"Brenna Youngblood: Pomona College Museum of Art," by Sarah Elbaum, Artillery Magazine
Revealing a neglected and deliciously beautiful world from which we get only a handful of 72” x 60” snapshots—monochromatic yet stippled with smears, cracks and drips—Brenna Youngblood’s eight massive canvases, all mixed media, narrate a fall from grace.
Titles insinuate an unseen evil, suggesting leads like a film noir detective: Hidden City (2014), Women’s Health Pack (Drive Buy) (2013). A jigsaw puzzle fragment collaged onto the surface of Blade Runner: Painter of Light (2014) illustrates a Neo-Classical dome: Capitol Hill? The conspiracy runs deep and it’s clear we skim only the topmost layer, avoiding glances, keeping our heads low.

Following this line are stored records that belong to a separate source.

(* ===== verification/Dispatch.v ===== *)
(** * src/dispatch.c: the command registry

    A flat array of 64 entries searched linearly. [Fn] is the type of what an
    entry calls (function pointer and context). The registry is shown to
    implement a finite map from upper-case names to handlers. *)

From S2P Require Import Prelude.

Module Dispatch.

Definition DISPATCH_CAP : nat := 64.

Section Dispatch.
Context {Fn : Type}.

(** [struct opftp_cmd_entry]; a [calloc]ed entry is unused. *)
Record opftp_cmd_entry := mk_entry { e_name : bytes; e_fn : option Fn; e_used : bool }.

Definition empty_entry : opftp_cmd_entry := mk_entry [] None false.

(** [s->dispatch_entries], NULL before the first [opftp_dispatch_init]. *)
Definition table : Type := option (list opftp_cmd_entry).

Definition opftp_dispatch_init (t : table) : table :=
  match t with
  | Some es => Some es
  | None => Some (replicate DISPATCH_CAP empty_entry)
  end.

Definition opftp_dispatch_free (t : table) : table := None.

(** The scan of [opftp_dispatch_register]: the index of the entry that has the
    name, and the first unused index seen before it. *)
Fixpoint scan_slots (up : bytes) (es : list opftp_cmd_entry) (i : nat)
  (first_unused : option nat) : option nat * option nat :=
  match es with
  | [] => (None, first_unused)
  | e :: es' =>
     if negb (e_used e)
     then scan_slots up es' (S i)
            (match first_unused with None => Some i | Some _ => first_unused end)
     else if streq (e_name e) up then (Some i, first_unused)
     else scan_slots up es' (S i) first_unused
  end.

Definition opftp_dispatch_register (t : table) (name : bytes) (fn : Fn) : res () * table :=
  match t with
  | None => (Err EINVAL, t)
  | Some es =>
     if (length name =? 0)%nat || (8 <=? length name)%nat then (Err EINVAL, t)
     else
       let up := toupper <$> name in
       match scan_slots up es 0 None with
       | (Some i, _) =>
          (Ok (), Some (alter (λ e, mk_entry (e_name e) (Some fn) (e_used e)) i es))
       | (None, Some i) => (Ok (), Some (<[i := mk_entry up (Some fn) true]> es))
       | (None, None) => (Err ENOSPC, t)
       end
  end.

(** The search of [opftp_dispatch_call]: the handler it runs, [None] for the
    return value 1. *)
Fixpoint find_entry (name : bytes) (es : list opftp_cmd_entry) : option Fn :=
  match es with
  | [] => None
  | e :: es' =>
     if negb (e_used e) then find_entry name es'
     else if streq (e_name e) name then e_fn e
     else find_entry name es'
  end.

Definition dispatch_lookup (t : table) (name : bytes) : option Fn :=
  match t with Some es => find_entry name es | None => None end.

(** ** The map the registry implements *)

Definition entry_ok (e : opftp_cmd_entry) : Prop :=
  if e_used e
  then is_Some (e_fn e) ∧ (0 < length (e_name e) < 8)%nat ∧ toupper <$> e_name e = e_name e
  else True.

Definition used_names (es : list opftp_cmd_entry) : list bytes :=
  e_name <$> filter (λ e, e_used e = true) es.

Definition wf (es : list opftp_cmd_entry) : Prop :=
  length es = DISPATCH_CAP ∧ Forall entry_ok es ∧ NoDup (used_names es).

Definition entry_pair (e : opftp_cmd_entry) : option (bytes * Fn) :=
  match e_used e, e_fn e with true, Some f => Some (e_name e, f) | _, _ => None end.

Definition abs (es : list opftp_cmd_entry) : gmap bytes Fn :=
  list_to_map (omap entry_pair es).

Lemma find_entry_abs name es : Forall entry_ok es → find_entry name es = abs es !! name.
Proof.
  unfold abs. induction 1 as [|e es He Hes IH]; cbn [find_entry omap list_omap]; [done|].
  unfold entry_ok in He. unfold entry_pair at 1.
  destruct (e_used e); [|done]. destruct He as [[f Hf] _]. rewrite Hf. cbn [negb].
  cbn [list_to_map foldr]. destruct (streq (e_name e) name) eqn:E; btests; subst.
  - by rewrite lookup_insert_eq.
  - by rewrite lookup_insert_ne.
Qed.

Lemma used_names_app l r : used_names (l ++ r) = used_names l ++ used_names r.
Proof. unfold used_names. by rewrite list.filter_app, fmap_app. Qed.

Lemma used_names_cons e es :
  used_names (e :: es) = if e_used e then e_name e :: used_names es else used_names es.
Proof. unfold used_names. rewrite filter_cons. by destruct (e_used e). Qed.

Lemma find_entry_app name l r :
  find_entry name (l ++ r) =
    if decide (name ∈ used_names l) then find_entry name l else find_entry name r.
Proof.
  induction l as [|e l IH]; cbn [app find_entry].
  { rewrite decide_False; [done|]. apply not_elem_of_nil. }
  rewrite used_names_cons, IH. destruct (e_used e); cbn [negb]; [|done].
  destruct (streq (e_name e) name) eqn:E; btests; subst.
  - rewrite decide_True; [done|]. apply list_elem_of_here.
  - case_decide as H1; case_decide as H2; try done; exfalso.
    + apply H2. by apply list_elem_of_further.
    + apply elem_of_cons in H2 as [->|]; done.
Qed.

Lemma scan_hit up es i fu k fu' :
  scan_slots up es i fu = (Some k, fu') →
  ∃ l e r, es = l ++ e :: r ∧ k = (i + length l)%nat ∧ e_used e = true ∧ e_name e = up.
Proof.
  revert i fu. induction es as [|e es IH]; intros i fu H; cbn [scan_slots] in H; [done|].
  destruct (e_used e) eqn:Eu; cbn [negb] in H;
    [destruct (streq (e_name e) up) eqn:En; btests|].
  - simplify_eq. exists [], e, es. split_and!; [done|cbn; lia|done|done].
  - destruct (IH _ _ H) as (l & e' & r & -> & -> & ? & ?).
    exists (e :: l), e', r. split_and!; [done|cbn; lia|done|done].
  - destruct (IH _ _ H) as (l & e' & r & -> & -> & ? & ?).
    exists (e :: l), e', r. split_and!; [done|cbn; lia|done|done].
Qed.

Lemma scan_miss up es i fu fu' :
  scan_slots up es i fu = (None, fu') →
  up ∉ used_names es ∧
  match fu with
  | Some _ => fu' = fu
  | None =>
     match fu' with
     | None => Forall (λ e, e_used e = true) es
     | Some k => ∃ l e r, es = l ++ e :: r ∧ k = (i + length l)%nat ∧ e_used e = false
     end
  end.
Proof.
  revert i fu. induction es as [|e es IH]; intros i fu H; cbn [scan_slots] in H.
  { simplify_eq. split; [apply not_elem_of_nil|]. by destruct fu'. }
  rewrite used_names_cons. destruct (e_used e) eqn:Eu; cbn [negb] in H.
  - destruct (streq (e_name e) up) eqn:En; btests; [done|].
    destruct (IH _ _ H) as [Hn Hf]. split; [by apply not_elem_of_cons|].
    destruct fu; [done|]. destruct fu' as [k|]; [|by constructor].
    destruct Hf as (l & e' & r & -> & -> & ?).
    exists (e :: l), e', r. split_and!; [done|cbn; lia|done].
  - destruct (IH _ _ H) as [Hn Hf]. split; [done|].
    destruct fu; [done|]. subst. exists [], e, es. split_and!; [done|cbn; lia|done].
Qed.

Lemma alter_middle {A} (f : A → A) l e r : alter f (length l) (l ++ e :: r) = l ++ f e :: r.
Proof. induction l as [|x l IH]; [done|]. cbn. f_equal. exact IH. Qed.

Lemma NoDup_middle_notin {A} (l r : list A) x : NoDup (l ++ x :: r) → x ∉ l ∧ x ∉ r.
Proof. intros (_ & Hd & [Hx _]%NoDup_cons)%NoDup_app. split; [|done]. intros Hl. apply (Hd x Hl). apply list_elem_of_here. Qed.

(** Registration updates the search result at the one name and nowhere else. *)
Lemma register_find es name fn es' :
  wf es → opftp_dispatch_register (Some es) name fn = (Ok (), Some es') →
  wf es' ∧ ∀ n, find_entry n es' =
                  if streq n (toupper <$> name) then Some fn else find_entry n es.
Proof.
  intros (Hlen & Hok & Hnd) H. unfold opftp_dispatch_register in H.
  destruct (_ || _) eqn:Eg; [done|]. apply orb_false_elim in Eg as [Eg1 Eg2]. btests.
  set (up := toupper <$> name) in *.
  assert (0 < length up < 8)%nat as Hul by (unfold up; rewrite length_fmap; lia).
  assert (toupper <$> up = up) as Hup.
  { unfold up. rewrite <-list_fmap_compose. apply list_fmap_ext. intros. apply toupper_idem. }
  destruct (scan_slots up es 0 None) as [[k|] fu] eqn:Es.
  - apply scan_hit in Es as (l & e & r & -> & -> & Eu & En). cbn [Nat.add] in H.
    rewrite alter_middle in H. injection H as <-. rewrite En, Eu.
    unfold wf in *. rewrite used_names_app, used_names_cons, Eu, En in Hnd.
    destruct (NoDup_middle_notin _ _ _ Hnd) as [Hl Hr].
    apply Forall_app in Hok as [Hokl [Hoke Hokr]%Forall_cons_1].
    split; [split_and!|].
    + by rewrite length_app in *.
    + apply Forall_app_2; [done|]. constructor; [|done].
      unfold entry_ok. cbn. split_and!; [by eexists|lia|lia|done].
    + rewrite used_names_app, used_names_cons. done.
    + intros n. rewrite !find_entry_app. cbn [find_entry e_used e_name e_fn negb]. rewrite Eu, En.
      cbn [negb]. destruct (streq n up) eqn:E; btests.
      * subst n. rewrite decide_False by done. by rewrite streq_refl.
      * rewrite (proj2 (streq_false up n)) by congruence. done.
  - destruct (scan_miss _ _ _ _ _ Es) as [Hnew Hfu]. destruct fu as [k|]; [|done].
    destruct Hfu as (l & e & r & -> & -> & Eu). cbn [Nat.add] in H.
    rewrite insert_app_r_alt, Nat.sub_diag in H by lia. cbn in H. injection H as <-.
    rewrite used_names_app, used_names_cons, Eu in Hnd, Hnew.
    apply Forall_app in Hok as [Hokl [Hoke Hokr]%Forall_cons_1].
    split; [split_and!|].
    + by rewrite length_app in *.
    + apply Forall_app_2; [done|]. constructor; [|done].
      unfold entry_ok. cbn. split_and!; [by eexists|lia|lia|done].
    + rewrite used_names_app, used_names_cons. cbn [e_used e_name].
      rewrite <-Permutation_middle. by apply NoDup_cons.
    + intros n. rewrite !find_entry_app. cbn [find_entry e_used e_name e_fn negb]. rewrite Eu.
      cbn [negb]. destruct (streq n up) eqn:E; btests.
      * subst n. rewrite decide_False by set_solver. by rewrite streq_refl.
      * rewrite (proj2 (streq_false up n)) by congruence. done.
Qed.

Lemma wf_dispatch_init : wf (replicate DISPATCH_CAP empty_entry).
Proof.
  split_and!; [by rewrite length_replicate| |].
  - by apply Forall_replicate.
  - apply NoDup_nil_2.
Qed.

(** The registry implements a finite map on upper-case names. A lookup is
    the lookup of the abstract map; a registration that succeeds inserts the
    handler under the upper-cased name, leaves every other command as it was
    and keeps the table well formed; it fails with EINVAL exactly on a name
    that is empty or longer than 7 bytes, and otherwise with ENOSPC exactly
    when all 64 entries are used and none has the name. *)
Theorem dispatch_refines_map es name fn :
  wf es →
  (∀ n, dispatch_lookup (Some es) n = abs es !! n) ∧
  match opftp_dispatch_register (Some es) name fn with
  | (Ok _, Some es') => wf es' ∧ abs es' = <[toupper <$> name := fn]> (abs es)
  | (Ok _, None) => False
  | (Err EINVAL, t) => t = Some es ∧ ¬ (0 < length name < 8)%nat
  | (Err e, t) => e = ENOSPC ∧ t = Some es ∧ (0 < length name < 8)%nat ∧
                  abs es !! (toupper <$> name) = None ∧ Forall (λ x, e_used x = true) es
  end.
Proof.
  intros Hwf. split; [intros n; apply find_entry_abs, Hwf|].
  destruct (opftp_dispatch_register (Some es) name fn) as [[[]|e] t] eqn:E.
  - assert (∃ es', t = Some es') as [es' ->].
    { unfold opftp_dispatch_register in E. repeat case_match; simplify_eq; eauto. }
    destruct (register_find es name fn es' Hwf E) as [Hwf' Hf]. split; [done|].
    apply map_eq. intros n. rewrite <-find_entry_abs, Hf by apply Hwf'.
    destruct (streq n _) eqn:En; btests; subst.
    + by rewrite lookup_insert_eq.
    + rewrite lookup_insert_ne by done. apply find_entry_abs, Hwf.
  - unfold opftp_dispatch_register in E. destruct (_ || _) eqn:Eg.
    { simplify_eq. split; [done|]. apply orb_prop in Eg as [?|?]; btests; lia. }
    apply orb_false_elim in Eg as [? ?]; btests.
    destruct (scan_slots _ _ _ _) as [[?|] [?|]] eqn:Es; simplify_eq.
    apply scan_miss in Es as [Hn Hu]. split_and!; [done|done|lia|lia| |done].
    rewrite <-find_entry_abs by apply Hwf.
    clear -Hn. induction es as [|x es IH]; [done|]. rewrite used_names_cons in Hn.
    cbn [find_entry]. destruct (e_used x); cbn [negb]; [|by apply IH].
    apply not_elem_of_cons in Hn as [? ?].
    rewrite (proj2 (streq_false _ _)) by congruence. by apply IH.
Qed.

End Dispatch.

Lemma dispatch_refines_map_witness :
  let es := replicate DISPATCH_CAP (@empty_entry nat) in
  (∀ n, dispatch_lookup (Some es) n = abs es !! n) ∧
  match opftp_dispatch_register (Some es) (B "noop") 7%nat with
  | (Ok _, Some es') => wf es' ∧ abs es' = <[B "NOOP" := 7%nat]> (abs es)
  | (Ok _, None) => False
  | (Err EINVAL, t) => t = Some es ∧ ¬ (0 < length (B "noop") < 8)%nat
  | (Err e, t) => e = ENOSPC ∧ t = Some es ∧ (0 < length (B "noop") < 8)%nat ∧
                  abs es !! (toupper <$> B "noop") = None ∧ Forall (λ x, e_used x = true) es
  end.
Proof.
  apply (dispatch_refines_map (replicate DISPATCH_CAP (@empty_entry nat)) (B "noop") 7%nat).
  apply wf_dispatch_init.
Defined.

End Dispatch.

Bulging, spray-painted metallic canvases double billed as aluminum siding maintain the alley aesthetic in Youngblood’s crime beat-cum-sociological study. Use, wear and detritus become signs of discarded people. But who are we chasing? It’s unclear who or where the victims are, much less the perpetrators. Was the title of Women’s Health Pack (Drive Buy) lifted from a strip mall sign, its floral wallpaper unpasted from a sad state-funded clinic? The five points of rust-colored pigment in Hidden City now resemble a clenched handprint, the unpeeled strip of wallpaper in Women’s Health, a gun. Such stark insinuations of desperation and violence don’t demand anything of us; sitting as quietly and defiantly as evidence, their air of conspiracy never condenses, leaving us with a case gone cold.